(** X1. Copy assignment [D = S] between two buffers that do not share an
    array, when the allocation succeeds: [D] ends with the size and the
    elements of [S] in an array of its own, [S] is as before, the array
    [D] owned has been released, the free store has the difference of
    the sizes less room, and a later write to [D] does not show in [S]. *)
Theorem copy_assign_copies
    (this other : oid) (D B : Buffer) (ws vs : list float) (s : state) :
  objs s !! this = Some D →
  holds s D ws →
  objs s !! other = Some B →
  holds s B vs →
  this ≠ other →
  separate D B →
  size_ B ≤ room s + size_ D →
  ∃ s' D',
    Buffer_copy_assign this other s = Ok () s'
    ∧ objs s' !! this = Some D'
    ∧ objs s' !! other = Some B
    ∧ size_ D' = size_ B
    ∧ elements D' s' = Some vs
    ∧ elements B s' = Some vs
    ∧ ptr_ D' ≠ ptr_ B
    ∧ (∀ l, ptr_ D = Ptr l 0 → blocks s' !! l = Some None)
    ∧ room s' = room s + size_ D - size_ B
    ∧ (∀ i v, i < size_ D' →
         ∃ s'', poke (ptr_ D') i v s' = Ok () s''
                ∧ elements D' s'' = Some (<[i := v]> vs)
                ∧ elements B s'' = Some vs).
Proof.
  intros Ht HD Ho HB Hne Hsep Hroom.
  set (D' := mkBuffer (size_ B) (Ptr (length (blocks s)) 0)).
  set (s' := mkState (<[this := D']> (objs s))
                     (release (ptr_ D) (blocks s) ++ [Some (Some <$> vs)])
                     (room s + size_ D - size_ B)).
  assert (holds s' D' vs) as HD'.
  { unfold s', D'. rewrite <- (release_length (ptr_ D)).
    apply holds_fresh. by eapply holds_size. }
  assert (holds s' B vs) as HB'.
  { apply (holds_app (mkState (objs s) (release (ptr_ D) (blocks s)) 0)).
    by apply holds_release. }
  assert (ptr_ D' ≠ ptr_ B) as Hptr.
  { intros E. symmetry in E. destruct (holds_live _ _ _ _ _ HB E). lia. }
  exists s', D'. split; [by eapply copy_assign_spec|].
  split; [unfold s'; by lookup|]. split; [unfold s'; by lookup|].
  split; [done|]. split; [by apply elements_holds|].
  split; [by apply elements_holds|]. split; [done|]. split.
  { intros l Hl. destruct (holds_live _ _ _ _ _ HD Hl) as [Hlt _].
    unfold s'. cbn. rewrite Hl. cbn.
    rewrite lookup_app_l by (by rewrite length_insert).
    by apply list_lookup_insert_eq. }
  split; [done|].
  intros i v Hi.
  destruct (poke_holds s' D' vs i v HD' Hi) as (s'' & Hpoke & _ & H2 & Hfr).
  exists s''. split; [done|]. split; [by apply elements_holds|].
  apply elements_holds. apply Hfr; [done|]. by intros E.
Qed.

Lemma copy_assign_copies_witness :
  let s := mkState {[1 := mkBuffer 1 (Ptr 0 0); 2 := mkBuffer 2 (Ptr 1 0)]}
                   [Some [Some f1]; Some [Some f2; Some f3]] 1 in
  ∃ s' D',
    Buffer_copy_assign 1 2 s = Ok () s'
    ∧ objs s' !! 1 = Some D'
    ∧ elements D' s' = Some [f2; f3]
    ∧ blocks s' !! 0 = Some None
    ∧ room s' = 0.
Proof.
  intros s.
  destruct (copy_assign_copies 1 2 (mkBuffer 1 (Ptr 0 0)) (mkBuffer 2 (Ptr 1 0))
              [f1] [f2; f3] s)
    as (s' & D' & H1 & H2 & _ & _ & H5 & _ & _ & H8 & H9 & _).
  - reflexivity.
  - left. exists 0. repeat split; reflexivity.
  - reflexivity.
  - left. exists 1. repeat split; reflexivity.
  - lia.
  - intros [=].
  - cbn. lia.
  - exists s', D'. repeat split; try assumption. by apply H8.
Defined.

(** X2. The destructor of a buffer that owns an array: the object is
    gone, its array is released and the free store has room for as many
    floats more; every other buffer that does not share the array keeps
    its members and its elements. *)
Theorem dtor_releases (this : oid) (b : Buffer) (vs : list float) (s : state) :
  objs s !! this = Some b →
  owns_array s b vs →
  ∃ s' l,
    ptr_ b = Ptr l 0
    ∧ Buffer_dtor this s = Ok () s'
    ∧ objs s' !! this = None
    ∧ blocks s' !! l = Some None
    ∧ room s' = room s + length vs
    ∧ ∀ x bx ws, x ≠ this → objs s !! x = Some bx → holds s bx ws →
        separate b bx →
        objs s' !! x = Some bx ∧ elements bx s' = Some ws.
Proof.
  intros Ht Hb. pose proof Hb as (l & Hp & Hn & Hl).
  apply lookup_lt_Some in Hl as Hlt.
  eexists _, l. split; [done|].
  split; [eapply dtor_spec; [done|by left]|]. cbn.
  split; [by rewrite lookup_delete_eq|]. rewrite Hp. cbn.
  split; [by apply list_lookup_insert_eq|]. split; [by rewrite Hn|].
  intros x bx ws Hx Hbx Hh Hsep.
  split; [by rewrite lookup_delete_ne|].
  apply elements_holds.
  pose proof (holds_release s b bx ws (delete this (objs s))
                (room s + size_ b) Hh Hsep) as Hh'.
  rewrite Hp in Hh'. exact Hh'.
Qed.

Lemma dtor_releases_witness :
  let s := mkState {[1 := mkBuffer 1 (Ptr 0 0); 2 := mkBuffer 2 (Ptr 1 0)]}
                   [Some [Some f1]; Some [Some f2; Some f3]] 0 in
  ∃ s',
    Buffer_dtor 2 s = Ok () s'
    ∧ objs s' !! 2 = None
    ∧ room s' = 2
    ∧ elements (mkBuffer 1 (Ptr 0 0)) s' = Some [f1].
Proof.
  intros s.
  destruct (dtor_releases 2 (mkBuffer 2 (Ptr 1 0)) [f2; f3] s)
    as (s' & l & _ & H2 & H3 & _ & H5 & H6).
  - reflexivity.
  - exists 1. repeat split; reflexivity.
  - destruct (H6 1 (mkBuffer 1 (Ptr 0 0)) [f1]) as [_ H7].
    + lia.
    + reflexivity.
    + left. exists 0. repeat split; reflexivity.
    + intros [=].
    + exists s'. repeat split; assumption.
Defined.

(** X3. A constructor whose allocation fails ends with [std::bad_alloc]
    and leaves the state exactly as it was: no object in the storage
    constructed in, nothing allocated, the source of a copy untouched. *)
Theorem failed_construction_leaves_nothing
    (this other : oid) (values : list float) (b : Buffer) (s : state) :
  objs s !! this = None →
  (room s < length values → Buffer_ctor this values s = Throw s)
  ∧ (objs s !! other = Some b → room s < size_ b →
       Buffer_copy_ctor this other s = Throw s).
Proof.
  intros Ht. split.
  - intros Hr. rewrite ctor_throw by done.
    by rewrite delete_id, state_eta.
  - intros Ho Hr. erewrite copy_ctor_throw by done.
    by rewrite delete_id, state_eta.
Qed.

Lemma failed_construction_leaves_nothing_witness :
  let s := mkState {[1 := mkBuffer 3 (Ptr 0 0)]}
                   [Some [Some f1; Some f2; Some f3]] 2 in
  Buffer_ctor 2 [f1; f2; f3] s = Throw s
  ∧ Buffer_copy_ctor 2 1 s = Throw s.
Proof.
  intros s.
  destruct (failed_construction_leaves_nothing 2 1 [f1; f2; f3]
              (mkBuffer 3 (Ptr 0 0)) s) as [H1 H2].
  - reflexivity.
  - split; [apply H1|apply H2]; cbn; (reflexivity || lia).
Defined.

(** X4. [printBuffer] is [const] and cannot throw: when it returns, the
    state is the one it was called in, and the report carries the size
    and the data pointer of the object and exactly [size_] elements,
    those read through the pointer. *)
Theorem printBuffer_is_const (this : oid) (s : state) :
  match printBuffer this s with
  | Ok r s' =>
      s' = s
      ∧ ∃ b, objs s !! this = Some b
             ∧ r_size r = size_ b
             ∧ r_addr r = ptr_ b
             ∧ elements b s = Some (r_elems r)
             ∧ length (r_elems r) = size_ b
  | Throw _ => False
  | Undefined => True
  end.
Proof.
  destruct (printBuffer this s) as [r s'|s'|] eqn:E; [| |done].
  - apply printBuffer_inv in E as (-> & b & Hb & Hn & Hp & He).
    split; [done|]. exists b. repeat (split; [done|]).
    unfold elements in He.
    destruct (print_elems (ptr_ b) 0 (size_ b) s) as [ws s1| |] eqn:E';
      [|done..].
    injection He as <-. by eapply print_elems_length.
  - by eapply printBuffer_no_throw.
Qed.

(** X5. Printing after a move: the moved-from buffer prints as size 0,
    null address and no elements, the destination prints the size, the
    address and the elements the source had. This holds for move
    construction and for move assignment. *)
Theorem print_after_move
    (this other : oid) (B : Buffer) (vs : list float) (s : state) :
  objs s !! other = Some B →
  holds s B vs →
  this ≠ other →
  (∃ s', Buffer_move_ctor this other s = Ok () s'
         ∧ printBuffer other s' = Ok (mkReport 0 nullptr []) s'
         ∧ printBuffer this s' = Ok (mkReport (size_ B) (ptr_ B) vs) s')
  ∧ (∀ D, objs s !! this = Some D →
       ∃ s', Buffer_move_assign this other s = Ok () s'
             ∧ printBuffer other s' = Ok (mkReport 0 nullptr []) s'
             ∧ printBuffer this s' = Ok (mkReport (size_ B) (ptr_ B) vs) s').
Proof.
  intros Ho HB Hne.
  assert (∀ s', s' = mkState (<[other := mkBuffer 0 nullptr]>
                                (<[this := B]> (objs s)))
                             (blocks s) (room s) →
            printBuffer other s' = Ok (mkReport 0 nullptr []) s'
            ∧ printBuffer this s' = Ok (mkReport (size_ B) (ptr_ B) vs) s')
    as Hprint.
  { intros s' ->. split.
    - apply (printBuffer_holds other _ (mkBuffer 0 nullptr) []); [lookup|].
      by right.
    - apply (printBuffer_holds this _ B vs); [lookup|].
      by eapply holds_frame. }
  split; [|intros D Ht]; eexists.
  - split; [by apply move_ctor_spec|]. by apply Hprint.
  - split; [by eapply move_assign_spec|]. by apply Hprint.
Qed.

Lemma print_after_move_witness :
  let s := mkState {[1 := mkBuffer 3 (Ptr 0 0)]}
                   [Some [Some f1; Some f2; Some f3]] 0 in
  ∃ s', Buffer_move_ctor 2 1 s = Ok () s'
        ∧ printBuffer 1 s' = Ok (mkReport 0 nullptr []) s'
        ∧ printBuffer 2 s' = Ok (mkReport 3 (Ptr 0 0) [f1; f2; f3]) s'.
Proof.
  intros s.
  destruct (print_after_move 2 1 (mkBuffer 3 (Ptr 0 0)) [f1; f2; f3] s)
    as [H _].
  - reflexivity.
  - left. exists 0. repeat split; reflexivity.
  - lia.
  - exact H.
Defined.

(** X6. [swap] is its own inverse: swapping the same two buffers twice
    gives back the state, and swapping a buffer with itself changes
    nothing. *)
Theorem swap_twice (this other : oid) (a b : Buffer) (s : state) :
  objs s !! this = Some a →
  objs s !! other = Some b →
  (Buffer_swap this other ;; Buffer_swap this other) s = Ok () s
  ∧ (this = other → Buffer_swap this other s = Ok () s).
Proof.
  intros Ht Ho. split.
  - erewrite bind_Ok by (by apply swap_spec).
    destruct (decide (this = other)) as [->|Hne].
    + assert (a = b) as -> by congruence.
      erewrite swap_spec by lookup. cbn.
      rewrite !insert_insert_eq, insert_id by done. by rewrite state_eta.
    + erewrite swap_spec by lookup. cbn.
      transitivity (Ok () (mkState (objs s) (blocks s) (room s)));
        [|by rewrite state_eta].
      do 2 f_equal. apply map_eq. intros k.
      destruct (decide (other = k)) as [<-|];
        [by rewrite lookup_insert_eq|].
      rewrite lookup_insert_ne by done.
      destruct (decide (this = k)) as [<-|];
        [by rewrite lookup_insert_eq|].
      by rewrite !lookup_insert_ne.
  - intros ->. assert (a = b) as -> by congruence.
    erewrite swap_spec by done.
    rewrite !insert_insert_eq, insert_id by done. by rewrite state_eta.
Qed.

Lemma swap_twice_witness :
  let s := mkState {[1 := mkBuffer 1 (Ptr 0 0); 2 := mkBuffer 2 (Ptr 1 0)]}
                   [Some [Some f1]; Some [Some f2; Some f3]] 0 in
  (Buffer_swap 1 2 ;; Buffer_swap 1 2) s = Ok () s.
Proof.
  intros s.
  apply (swap_twice 1 2 (mkBuffer 1 (Ptr 0 0)) (mkBuffer 2 (Ptr 1 0)) s);
    reflexivity.
Defined.

(** X7. [a.swap(b)] and [b.swap(a)] are the same operation, also where
    one of the objects is not alive (both are undefined then). *)
Theorem swap_commutes (this other : oid) (s : state) :
  Buffer_swap this other s = Buffer_swap other this s.
Proof.
  destruct (objs s !! this) as [a|] eqn:Ht,
           (objs s !! other) as [b|] eqn:Ho.
  - erewrite !swap_spec by done.
    destruct (decide (this = other)) as [->|Hne]; [congruence|].
    do 2 f_equal. by apply insert_insert_ne.
  - transitivity (@Undefined ()); [|symmetry]; unfold Buffer_swap.
    + step. apply bind_Undefined. by apply get_size_None.
    + apply bind_Undefined. by apply get_size_None.
  - transitivity (@Undefined ()); [|symmetry]; unfold Buffer_swap.
    + apply bind_Undefined. by apply get_size_None.
    + step. apply bind_Undefined. by apply get_size_None.
  - transitivity (@Undefined ()); [|symmetry]; unfold Buffer_swap.
    + apply bind_Undefined. by apply get_size_None.
    + apply bind_Undefined. by apply get_size_None.
Qed.

(** X8. Exchanging two buffers through a temporary with the move
    operations ([Buffer tmp(std::move(x)); x = std::move(y);
    y = std::move(tmp);], then [tmp] destroyed) is exactly the member
    [swap]: each move assignment there has an empty destination, so
    nothing is leaked, and no array is allocated or released. *)
Theorem move_exchange_is_swap
    (tmp x y : oid) (a b : Buffer) (s : state) :
  objs s !! x = Some a →
  objs s !! y = Some b →
  objs s !! tmp = None →
  (Buffer_move_ctor tmp x ;; Buffer_move_assign x y ;;
   Buffer_move_assign y tmp ;; Buffer_dtor tmp) s
  = Buffer_swap x y s.
Proof.
  intros Hx Hy Htmp.
  assert (tmp ≠ x) as Htx by (intros ->; congruence).
  assert (tmp ≠ y) as Hty by (intros ->; congruence).
  erewrite swap_spec by done.
  erewrite bind_Ok by (by apply move_ctor_any).
  destruct (decide (x = y)) as [->|Hxy].
  - assert (a = b) as -> by congruence.
    erewrite bind_Ok by (eapply move_assign_spec; lookup).
    erewrite bind_Ok by (eapply move_assign_spec; lookup).
    erewrite dtor_empty_spec; [|lookup|done]. cbn.
    do 2 f_equal. apply map_eq. intros k.
    destruct (decide (tmp = k)) as [<-|Hk].
    + rewrite lookup_delete_eq, !lookup_insert_ne by done. by rewrite Htmp.
    + rewrite lookup_delete_ne, (lookup_insert_ne _ tmp) by done.
      destruct (decide (y = k)) as [<-|Hk'].
      * by rewrite !lookup_insert_eq.
      * by rewrite !lookup_insert_ne.
  - erewrite bind_Ok by (eapply move_assign_spec; lookup).
    erewrite bind_Ok by (eapply move_assign_spec; lookup).
    erewrite dtor_empty_spec; [|lookup|done]. cbn.
    do 2 f_equal. apply map_eq. intros k.
    destruct (decide (tmp = k)) as [<-|Hk].
    + rewrite lookup_delete_eq, !lookup_insert_ne by done. by rewrite Htmp.
    + rewrite lookup_delete_ne, (lookup_insert_ne _ tmp) by done.
      destruct (decide (y = k)) as [<-|Hk'].
      * by rewrite !lookup_insert_eq.
      * rewrite !(lookup_insert_ne _ y) by done.
        destruct (decide (x = k)) as [<-|Hk''].
        -- by rewrite !lookup_insert_eq.
        -- by rewrite !lookup_insert_ne.
Qed.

• **Try it**
Going through the listing above, count the lines in which the word "store" appears, and give only the number.

• **Answer for this exercise**
2